While the study is interesting, it is based on a very small sample, and it is not obvious that FDDNP binding in regions of the brain that show tau deposition at autopsy in NFL players necessarily implies tau deposition in this study. The title "PET Scanning of Brain Tau in Retired National Football League Players: Preliminary Findings" was very exciting, as there is great interest in developing a tau-specific ligand, particularly to investigate in-vivo tau in NFL players in whom tau deposition, and not neuritic plaques, has been observed at autopsy (see McKee et al., 2009). But to see that FDDNP was used, which is non-specific in terms of tau, was disappointing.

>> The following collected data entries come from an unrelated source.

Definition text_channels_as_members : SearchGroup :=
  {| label := "Text Channels"; type := member; data := data text_channels |}.

(** ** Facts about the view *)

Section view_facts.
Implicit Types (g : SearchGroup) (gs : list SearchGroup) (it : SearchItem).

Lemma render_group_without_items g :
  has_items g = false -> render_group g = NNull.
Proof.
  unfold has_items, render_group.
  destruct (data g) as [[|it its]|]; simpl; congruence.
Qed.

Lemma render_group_with_items g :
  has_items g = true ->
  render_group g = CommandGroup_jsx (label g) (Some (map render_item (items_of g))).
Proof.
  unfold has_items, render_group, items_of.
  destruct (data g) as [[|it its]|]; simpl; congruence.
Qed.

Lemma has_items_false g :
  has_items g = false <-> data g = None \/ data g = Some [].
Proof.
  unfold has_items. destruct (data g) as [[|it its]|]; simpl; split;
    intros H; try done; auto; destruct H; congruence.
Qed.

Lemma flatten_render_group g :
  Jsx.flatten (render_group g) = if has_items g then [render_group g] else [].
Proof.
  destruct (has_items g) eqn:E.
  - by rewrite (render_group_with_items g E).
  - by rewrite (render_group_without_items g E).
Qed.

Lemma laid_out_groups gs :
  Jsx.laid_out (map render_group gs) = map render_group (filter has_items gs).
Proof.
  unfold Jsx.laid_out. induction gs as [|g gs IH]; [done|].
  simpl. rewrite IH, flatten_render_group.
  destruct (has_items g) eqn:E.
  - rewrite filter_cons_True; [done | by apply Is_true_true].
  - rewrite filter_cons_False; [done | by apply Is_true_false].
Qed.

Lemma laid_out_items (l : list SearchItem) :
  Jsx.laid_out (map render_item l) = map render_item l.
Proof.
  unfold Jsx.laid_out. induction l as [|it l IH]; [done|].
  simpl. by rewrite IH.
Qed.

Lemma elements_items (l : list SearchItem) :
  Forall below_group
    (concat (map Jsx.elements (map render_item l))).
Proof.
  induction l as [|it l IH]; simpl; [constructor|].
  repeat (constructor; [unfold below_group, inert; simpl; repeat split; try constructor; done|]).
  exact IH.
Qed.

Lemma elements_groups gs :
  Forall below_group
    (concat (map Jsx.elements (map render_group gs))).
Proof.
  induction gs as [|g gs IH]; simpl; [constructor|].
  apply Forall_app. split; [|exact IH].
  destruct (has_items g) eqn:E.
  - rewrite (render_group_with_items g E). simpl.
    constructor.
    + unfold below_group, inert; simpl. repeat split; try done.
      constructor; [|constructor]. simpl. done.
    + rewrite app_nil_r. apply elements_items.
  - rewrite (render_group_without_items g E). constructor.
Qed.

(** The elements of a rendered tree: the trigger and its three children
    (and the glyph's span), the dialog, its input, the results list with
    the empty-state element, and then whatever the groups contribute. *)
Lemma elements_view gs open :
  Jsx.elements (ServerSearch_view gs open) =
    Jsx.elements trigger ++
    [ CommandDialog_jsx open (map render_group gs);
      search_input;
      results_list;
      empty_state ] ++
    concat (map Jsx.elements (map render_group gs)).
Proof.
  unfold ServerSearch_view. simpl. by rewrite !app_nil_r.
Qed.

Lemma find_in_groups t gs :
  t = Comp CommandDialog \/ t = Comp CommandList \/ t = Host "button" ->
  filter (fun e => Jsx.tag_of e = Some t)
    (concat (map Jsx.elements (map render_group gs))) = [].
Proof.
  intros Ht. pose proof (elements_groups gs) as H.
  induction H as [|e l (_ & H1 & H2 & H3 & _) _ IH]; [done|].
  rewrite filter_cons, decide_False; [exact IH|].
  destruct Ht as [->|[->| ->]]; done.
Qed.

Lemma find_dialog gs open :
  find_elements (Comp CommandDialog) (ServerSearch_view gs open)
  = [CommandDialog_jsx open (map render_group gs)].
Proof.
  unfold find_elements. rewrite elements_view, !filter_app, find_in_groups by auto.
  reflexivity.
Qed.

Lemma find_list gs open :
  find_elements (Comp CommandList) (ServerSearch_view gs open) = [results_list].
Proof.
  unfold find_elements. rewrite elements_view, !filter_app, find_in_groups by auto.
  reflexivity.
Qed.

Lemma dialog_children_view gs open :
  dialog_children (ServerSearch_view gs open) =
    [ search_input;
      results_list ] ++ map render_group (filter has_items gs).
Proof.
  unfold dialog_children. rewrite find_dialog. simpl.
  rewrite !app_nil_r. change (concat (map Jsx.flatten ?l)) with (Jsx.laid_out l).
  by rewrite laid_out_groups.
Qed.

Lemma filter_rendered_groups (l : list SearchGroup) :
  Forall (fun g => has_items g = true) l ->
  filter (fun e => Jsx.tag_of e = Some (Comp CommandGroup)) (map render_group l)
  = map render_group l.
Proof.
  induction 1 as [|g l Hg _ IH]; [done|].
  simpl. rewrite filter_cons_True, IH; [done|].
  by rewrite (render_group_with_items g Hg).
Qed.

Lemma filter_has_items gs :
  Forall (fun g => has_items g = true) (filter has_items gs).
Proof.
  apply Forall_forall. intros g Hg.
  apply list_elem_of_filter in Hg as [Hg _]. by apply Is_true_true.
Qed.

Lemma shown_groups_view gs open :
  shown_groups (ServerSearch_view gs open) = map render_group (filter has_items gs).
Proof.
  unfold shown_groups. rewrite dialog_children_view. simpl.
  rewrite !filter_cons_False by done.
  apply filter_rendered_groups, filter_has_items.
Qed.

Lemma results_area_view gs open :
  results_area (ServerSearch_view gs open)
  = [empty_state].
Proof. unfold results_area. by rewrite find_list. Qed.

Lemma rows_of_group g :
  has_items g = true ->
  rows_of (render_group g) = map render_item (items_of g).
Proof.
  intros Hg. rewrite (render_group_with_items g Hg).
  unfold rows_of. cbn [Jsx.children_of CommandGroup_jsx child_of_array].
  unfold Jsx.laid_out at 1. cbn [map concat Jsx.flatten]. rewrite app_nil_r.
  change (concat (map Jsx.flatten ?l)) with (Jsx.laid_out l).
  rewrite laid_out_items.
  induction (items_of g) as [|it l IH]; [done|].
  simpl. by rewrite filter_cons_True, IH.
Qed.

Lemma group_summary_render g :
  has_items g = true ->
  group_summary (render_group g) = expected_summary g.
Proof.
  intros Hg. unfold group_summary, expected_summary.
  rewrite (rows_of_group g Hg), (render_group_with_items g Hg). simpl.
  f_equal. rewrite map_map. done.
Qed.

End view_facts.

(** ** Facts about the input *)

Lemma items_of_without_items g : has_items g = false -> items_of g = [].
Proof.
  unfold has_items, items_of. by destruct (data g) as [[|it its]|].
Qed.

(** Groups without items add nothing to the flattened item list. *)
Lemma all_items_filter gs : all_items (filter has_items gs) = all_items gs.
Proof.
  unfold all_items. induction gs as [|g gs IH]; [done|].
  rewrite bind_cons. destruct (has_items g) eqn:E.
  - rewrite filter_cons_True by (by apply Is_true_true).
    by rewrite bind_cons, IH.
  - rewrite filter_cons_False by (by apply Is_true_false).
    by rewrite (items_of_without_items g E), IH.
Qed.

Lemma all_items_nil gs : all_items gs = [] -> filter has_items gs = [].
Proof.
  unfold all_items. induction gs as [|g gs IH]; [done|].
  rewrite bind_cons. intros [Hg Hgs]%app_eq_nil.
  rewrite filter_cons_False; [by apply IH|].
  unfold has_items, items_of in *. destruct (data g) as [[|it its]|]; simpl in *; auto.
  discriminate.
Qed.

Lemma rendered_item_keys_view gs open :
  rendered_item_keys (ServerSearch_view gs open)
  = map id (all_items (filter has_items gs)).
Proof.
  unfold rendered_item_keys. rewrite shown_groups_view.
  pose proof (filter_has_items gs) as H.
  induction H as [|g l Hg _ IH]; [done|].
  unfold all_items in *. simpl map. rewrite !bind_cons, map_app, IH. f_equal.
  rewrite (rows_of_group g Hg).
  induction (items_of g) as [|it its IHi]; [done|].
  simpl. by rewrite <- IHi.
Qed.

Small and colleagues also note themselves that "FDDNP is not specific for tauopathies." To date, there is no good PET tau ligand, although recent work in humans by Chien and colleagues (Chien et al., 2012) at Siemens is likely the closest to being on the mark.
References:
Chien DT, Bahri S, Szardenings AK, Walsh JC, Mu F, Su MY, Shankle WR, Elizarov A, Kolb HC. Early Clinical PET Imaging Results with the Novel PHF-Tau Radioligand [F-18]-T807. J Alzheimers Dis. 2013 Jan 1;34(2):457-68. PubMed.
McKee AC, Cantu RC, Nowinski CJ, Hedley-Whyte ET, Gavett BE, Budson AE, Santini VE, Lee HS, Kubilus CA, Stern RA. Chronic traumatic encephalopathy in athletes: progressive tauopathy after repetitive head injury. J Neuropathol Exp Neurol. 2009 Jul;68(7):709-35. PubMed.